Final draft of changes to federal family planning program would unleash devastating consequences, say healthcare advocates

Reproductive rights advocates sounded the alarm Friday after the Trump administration released a final draft of a rule critics have called an attack on women's rights and dubbed a "domestic gag rule."

The implications of the restrictive changes to Title X--on which over 4 million people rely--"are staggering," said Dr. Leana Wen, president of the Planned Parenthood Federation of America and the Planned Parenthood Action Fund, adding that the move amounted to "an attack on poor women and people of color."

The release (pdf) came from the Department of Health and Human Service's Office of Population Affairs.
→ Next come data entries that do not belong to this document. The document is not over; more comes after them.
(** [instances] is the property [$instances], an object keyed by sector
    id; like every object it inherits the members of [Object.prototype]. *)
Record ColourSelector : Type := mkColourSelector { instances : option (JsObject Instance) }.

(** [metadata.objects], when the metadata has it. *)
Record Objects : Type := mkObjects { colourSelector : option ColourSelector }.

(** [dataView.metadata]: [objects] is [None] when the metadata has no
    property [objects]. *)
Record Metadata : Type := mkMetadata { objects : option Objects }.

Record DataView : Type := mkDataView { table : Table; metadata : Metadata }.

(** [table.columns.map(column => Object.keys(column.roles)[0])] *)
Definition columnMap (t : Table) : list (option string) :=
  map (fun column => hd_error (roles column)) (columns t).

Fixpoint indexOfFrom (i : Z) (l : list (option string)) (role : string) : Z :=
  match l with
  | [] => (-1)%Z
  | Some r :: l' => if String.eqb r role then i else indexOfFrom (i + 1)%Z l' role
  | None :: l' => indexOfFrom (i + 1)%Z l' role
  end.

(** [Array.prototype.indexOf]: first position, or -1. *)
Definition indexOf (l : list (option string)) (role : string) : Z :=
  indexOfFrom 0%Z l role.

(** [v[i]] on a row: [undefined] outside the row. *)
Definition rowGet (v : Row) (i : Z) : value :=
  if (i <? 0)%Z then VUndefined else nth (Z.to_nat i) v VUndefined.

(* --------------------------------------------------------------------- *)
(** *** lodash [sortBy]                                                   *)
(* --------------------------------------------------------------------- *)

(** Ascending order on sort keys; [None] is [undefined], which lodash
    puts after every number. *)
Definition keyLe (a b : option nat) : bool :=
  match a, b with
  | Some m, Some n => (m <=? n)%nat
  | _, None => true
  | None, Some _ => false
  end.

Fixpoint insertByKey {A} (e : option nat * A) (l : list (option nat * A))
  : list (option nat * A) :=
  match l with
  | [] => [e]
  | e' :: l' => if keyLe (fst e) (fst e') then e :: l else e' :: insertByKey e l'
  end.

Definition sortKeyed {A} (l : list (option nat * A)) : list (option nat * A) :=
  fold_right insertByKey [] l.

(** [_.sortBy(collection, iteratee)]: the iteratee runs once on every
    element, then the elements are sorted by the keys, stably. *)
Definition sortBy {A} (collection : list A) (iteratee : A -> Completion (option nat))
  : Completion (list A) :=
  keyed <- mapM (fun o => k <- iteratee o ;; Normal (k, o)) collection ;;
  Normal (map snd (sortKeyed keyed)).

(** [array.forEach] threading the state that the callback mutates. *)
Fixpoint forEach {S A} (f : S -> A -> Completion S) (l : list A) (s : S) : Completion S :=
  match l with
  | [] => Normal s
  | v :: l' => s' <- f s v ;; forEach f l' s'
  end.

(* ===================================================================== *)
(** ** [transformData]                                                    *)
(* ===================================================================== *)

Definition origin : Point := mkPoint 0 0.

Section Transform.

(** Modelled from the spec: the ids that [Sector] and [Blip] derive from
    their names, and the successive colours of a [ColourGenerator]. *)
Variable sectorId : value -> string.
Variable blipId : value -> string.
Variable getColour : nat -> string.

(** Modelled from the spec: [new Sector(name)]. *)
Definition newSector (sectorName : value) : Sector.t :=
  Sector.mk (sectorId sectorName) sectorName "" 0 0 [].

(** Modelled from the spec: [new Blip(name, ring, sector, isNew, description)]. *)
Definition newBlip (name : value) (ring : Ring.t) (sectorKey : string)
    (isNew description : value) : Blip.t :=
  Blip.mk (blipId name) name ring sectorKey isNew description origin.

(** The iteratee of the sort: [ringMap[o[ringIndex]].order]. *)
Definition ringOrder (ringIndex : Z) (o : Row) : Completion (option nat) :=
  match getProp ringMap (toPropertyKey (rowGet o ringIndex)) with
  | Own ring => Normal (Some (Ring.order ring))
  | Inherited => Normal None
  | Missing => Throws TypeError
  end.

(** The state of the scan: the [sectors] object and the number of colours
    the colour generator has handed out. *)
Definition ScanState : Type := (JsObject Sector.t * nat)%type.

(** The condition and the read of the colour branch:
    ["objects" in metadata && id in metadata.objects.colourSelector.$instances],
    then [$instances[id].fill.solid.color].  [Normal (Some c)] is the stored
    colour, [Normal None] the [else] branch.  Reading a property of
    [undefined] throws, and so does [in] on [undefined]; [in] follows the
    prototype chain, and a member of [Object.prototype] has no [fill]. *)
Definition colourLookup (md : Metadata) (id : string) : Completion (option string) :=
  match objects md with
  | None => Normal None
  | Some o =>
      match colourSelector o with
      | None => Throws TypeError
      | Some selector =>
          match instances selector with
          | None => Throws TypeError
          | Some held =>
              match getProp held id with
              | Missing => Normal None
              | Inherited => Throws TypeError
              | Own instance =>
                  match fill instance with
                  | None => Throws TypeError
                  | Some f =>
                      match solid f with
                      | None => Throws TypeError
                      | Some sd => Normal (Some (color sd))
                      end
                  end
              end
          end
      end
  end.

(** The colour of a newly discovered sector, and the number of colours
    generated afterwards. *)
Definition sectorColour (md : Metadata) (s : Sector.t) (generated : nat)
  : Completion (string * nat) :=
  stored <- colourLookup md (Sector.id s) ;;
  match stored with
  | Some c => Normal (c, generated)
  | None => Normal (getColour generated, S generated)
  end.

(** The callback of [table.rows.forEach]. *)
Definition visitRow (md : Metadata)
    (nameIndex descriptionIndex sectorIndex ringIndex isNewIndex : Z)
    (st : ScanState) (v : Row) : Completion ScanState :=
  let name := rowGet v nameIndex in
  let description := rowGet v descriptionIndex in
  let sectorName := rowGet v sectorIndex in
  let ringName := rowGet v ringIndex in
  let isNew := rowGet v isNewIndex in
  let key := toPropertyKey sectorName in
  (* if (!sectors[sectorName]) { ... } *)
  st' <- match getProp (fst st) key with
         | Missing =>
             let s := newSector sectorName in
             cg <- sectorColour md s (snd st) ;;
             Normal (setProp (fst st) key (Sector.setColour s (fst cg)), snd cg)
         | _ => Normal st
         end ;;
  (* sectors[sectorName].addBlip(new Blip(name, ringMap[ringName], ...)):
     the blip is built, then the call of addBlip fails when the sector
     name resolved to a member of Object.prototype *)
  match getProp (fst st') key with
  | Own s =>
      match getProp ringMap (toPropertyKey ringName) with
      | Own ring =>
          let blip := newBlip name ring key isNew description in
          Normal (setProp (fst st') key (Sector.addBlip s blip), snd st')
      | _ => IllTyped
      end
  | _ => Throws TypeError  (* addBlip is not a function *)
  end.

(** The [sectors] object built from the sorted rows.  The sorted rows also
    replace [table.rows]; the table is not read again. *)
Definition scanRows (dataView : DataView) : Completion (JsObject Sector.t) :=
  let t := table dataView in
  let cm := columnMap t in
  let nameIndex := indexOf cm "name" in
  let descriptionIndex := indexOf cm "description" in
  let sectorIndex := indexOf cm "sector" in
  let ringIndex := indexOf cm "ring" in
  let isNewIndex := indexOf cm "isNew" in
  sorted <- sortBy (rows t) (ringOrder ringIndex) ;;
  st <- forEach (visitRow (metadata dataView)
                   nameIndex descriptionIndex sectorIndex ringIndex isNewIndex)
          sorted ([], 0) ;;
  Normal (fst st).

Definition transformData (dataView : DataView) : Completion Radar.t :=
  sectors <- scanRows dataView ;;
  let radar :=
    fold_left (fun radar kv => Radar.addSector radar (snd kv)) (forIn sectors) Radar.new in
  Normal (Radar.setSectorAngles radar).

End Transform.

(* ===================================================================== *)
(** ** The visual: state and drawn content                                *)
(* ===================================================================== *)

Open Scope R_scope.

(** One [path] of a sector group: a d3 arc and its attributes. *)
Record ArcPath : Type := mkArcPath {
  innerRadius : R;
  outerRadius : R;
  arcStartAngle : R;
  arcEndAngle : R;
  arcFill : string;
  arcTranslate : Point
}.

(** A [g.sector] element of the sector layer. *)
Record SectorGroup : Type := mkSectorGroup { groupId : string; paths : list ArcPath }.

(** A [g.blip] element and its circle. *)
Record BlipGroup : Type := mkBlipGroup {
  blipClass : string;
  cx : R;
  cy : R;
  r : R;
  blipFill : string
}.

(** The children of the left sidebar: one [div] per sector (its button
    and the list of its blips), and the description panel. *)
Inductive SidebarNode : Type :=
| SectorEntry (divId : string) (buttonText : value) (background : string)
    (items : list (value * string))
| BlipDescription.

(** The children of the right sidebar: a [ul] of coloured ring names. *)
Record LegendItem : Type := mkLegendItem { legendColour : string; legendText : string }.

Inductive LegendNode : Type :=
| Ul (items : list LegendItem).

(** The box of the [#main] container, as the browser measures it. *)
Record Container : Type := mkContainer {
  clientWidth : R;
  clientHeight : R;
  paddingPx : Z
}.

Record Svg : Type := mkSvg {
  svgWidth : R;
  svgHeight : R;
  sectorLayer : list SectorGroup;
  blipLayer : list BlipGroup
}.

Record Visual : Type := mkVisual {
  updateCount : nat;
  target : Container;
  leftSidebar : list SidebarNode;
  svg : Svg;
  rightSidebar : list LegendNode;
  radar : Radar.t
}.

(* ===================================================================== *)
(** ** Geometry                                                           *)
(* ===================================================================== *)

Record Polar : Type := mkPolar { distance : R; angle : R }.

Record Radii : Type := mkRadii { inner : R; outer : R }.

Definition getViewBoxSize (self : Visual) : R := 100.

Definition calculateCenter (self : Visual) : Point :=
  let viewBoxSize := getViewBoxSize self in
  mkPoint (viewBoxSize / 2) (viewBoxSize / 2).

Definition calculateMaxRadius (self : Visual) : R :=
  Rmin (clientWidth (target self)) (clientHeight (target self)) / 2
  - IZR (paddingPx (target self)) * 2.

Definition convertRelativeCoordinates (self : Visual) (coordinates : Point) : Point :=
  let center := calculateCenter self in
  mkPoint (x coordinates + x center) (y center - y coordinates).

Definition polarToCartesian (self : Visual) (polar : Polar) : Point :=
  mkPoint (distance polar * sin (angle polar)) (distance polar * cos (angle polar)).

Definition calculateRingRadii (self : Visual) (ring : Ring.t) : Radii :=
  let maxRadius := getViewBoxSize self / 2 in
  let ringCount := INR (List.length (Radar.rings (radar self))) in
  mkRadii (maxRadius * (INR (Ring.order ring) - 1) / ringCount)
          (maxRadius * INR (Ring.order ring) / ringCount).

Definition calculateBlipRadius (self : Visual) : R := 2.

Definition distanceBetweenPoints (self : Visual) (coordinates1 coordinates2 : Point) : R :=
  sqrt ((x coordinates1 - x coordinates2) ^ 2 + (y coordinates1 - y coordinates2) ^ 2).

Definition coordinatesAreFree (self : Visual) (coordinates : Point)
    (allCoordinates : list Point) : bool :=
  let blipRadius := calculateBlipRadius self in
  forallb
    (fun currentCoordinates =>
       if Rgt_dec (distanceBetweenPoints self coordinates currentCoordinates)
                  (blipRadius * 2.1)
       then true else false)
    allCoordinates.

(* ===================================================================== *)
(** ** Blip placement                                                     *)
(* ===================================================================== *)

Section Layout.

(** [Math.random]: the n-th draw of the run. *)
Variable random : nat -> R.

(** What a placement returns: the coordinates; with them, for the
    statements below, the final value of [attemptCount] and the number of
    draws consumed so far. *)
Record Placement : Type := mkPlacement {
  placed : Point;
  attempts : nat;
  nextDraw : nat
}.

(** One pass of the loop body up to the conversion: an angle and a
    distance are drawn, in this order, and turned into coordinates. *)
Definition candidate (self : Visual) (min_angle max_angle min_distance max_distance : R)
    (draw : nat) : Point :=
  let angle := random draw * (max_angle - min_angle) + min_angle in
  let distance := random (S draw) * (max_distance - min_distance) + min_distance in
  polarToCartesian self (mkPolar distance angle).

(** The [do .. while] loop of [generateBlipCoordinates], entered with the
    current [attemptCount].  The test [attemptCount >+ 10] reads
    [attemptCount > (+10)]. *)
Equations? placementLoop (self : Visual) (allCoordinates : list Point)
    (min_angle max_angle min_distance max_distance : R)
    (attemptCount : nat) (draw : nat) : Placement
    by wf (11 - attemptCount)%nat lt :=
  placementLoop self allCoordinates min_angle max_angle min_distance max_distance
      attemptCount draw
    with lt_dec 10 (S attemptCount) => {
    | left _ =>
        mkPlacement
          (candidate self min_angle max_angle min_distance max_distance draw)
          (S attemptCount) (S (S draw));
    | right _ with coordinatesAreFree self
          (candidate self min_angle max_angle min_distance max_distance draw)
          allCoordinates => {
      | true =>
          mkPlacement
            (candidate self min_angle max_angle min_distance max_distance draw)
            (S attemptCount) (S (S draw));
      | false =>
          placementLoop self allCoordinates min_angle max_angle min_distance max_distance
            (S attemptCount) (S (S draw)) } }.
Proof.
  do 11 (destruct attemptCount as [|attemptCount]; [cbn; lia |]).
  exfalso; lia.
Qed.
It "would prohibit federally funded family planning clinics from being housed in the same location as abortion providers" and "bar taxpayer-funded family planning clinics from referring women for abortions," as the Associated Press reports. The changes would affect not only (pdf) Planned Parenthood clinics, but numerous other health centers across the nation.

Given the president's previous implementation and expansion of the so-called Mexico City Policy (aka the "global gag rule"), the International Women's Health Coalition (IWHC) said the administration was bringing the "deadly global policy home."

In her Twitter thread objecting to the proposal, Wen argued the new rule "compromises [doctors'] ethical obligation" and that the federal funding, apart from providing access to abortion, which is "standard medical healthcare" for women, also "helps people get testing for STDs, helps prevents cancer, and empowers people to make the best health choices for themselves."

"This is another clear sign that President Trump and his administration would rather bow to anti-abortion extremists than ensure people in America have access to the quality healthcare they need," stated Katherine Ragsdale, interim president and CEO of the National Abortion Federation (NAF).

"The proposed rule," she added, "would erect undue barriers to providing and accessing comprehensive reproductive healthcare, creating even larger gaps in service--especially for low income women, women of color, and the LGBTQ community."

Pro-choice attorneys general and lawmakers took to Twitter to swiftly denounce the proposed changes as well.

Sen. Kirsten Gillibrand (D-N.Y.), for her part, deemed them "nothing less than an all-out attack on Americans' health and rights, and on healthcare providers' ability to do their jobs." Illinois Democrat Sen. Tammy Duckworth, meanwhile, drew on her own experience to condemn the proposed rule.

"Just like millions of people, I depended on @PPFA to provide quality care while I was putting myself through school and working as a waitress. We need to continue pushing back against these attacks on affordable and accessible healthcare," she tweeted.

Declaring the new rules "dangerous and unneccessary," New York Attorney General Letitia James vowed, "We will take legal action."

The Guttmacher Institite noted that while the version posted Friday could be the final one, "nothing is official until it's in the Federal Register," and it wouldn't go into effect until 60 days after being posted there. Moreover, "legal action to try to stop implementation is likely," the reproductive rights group said.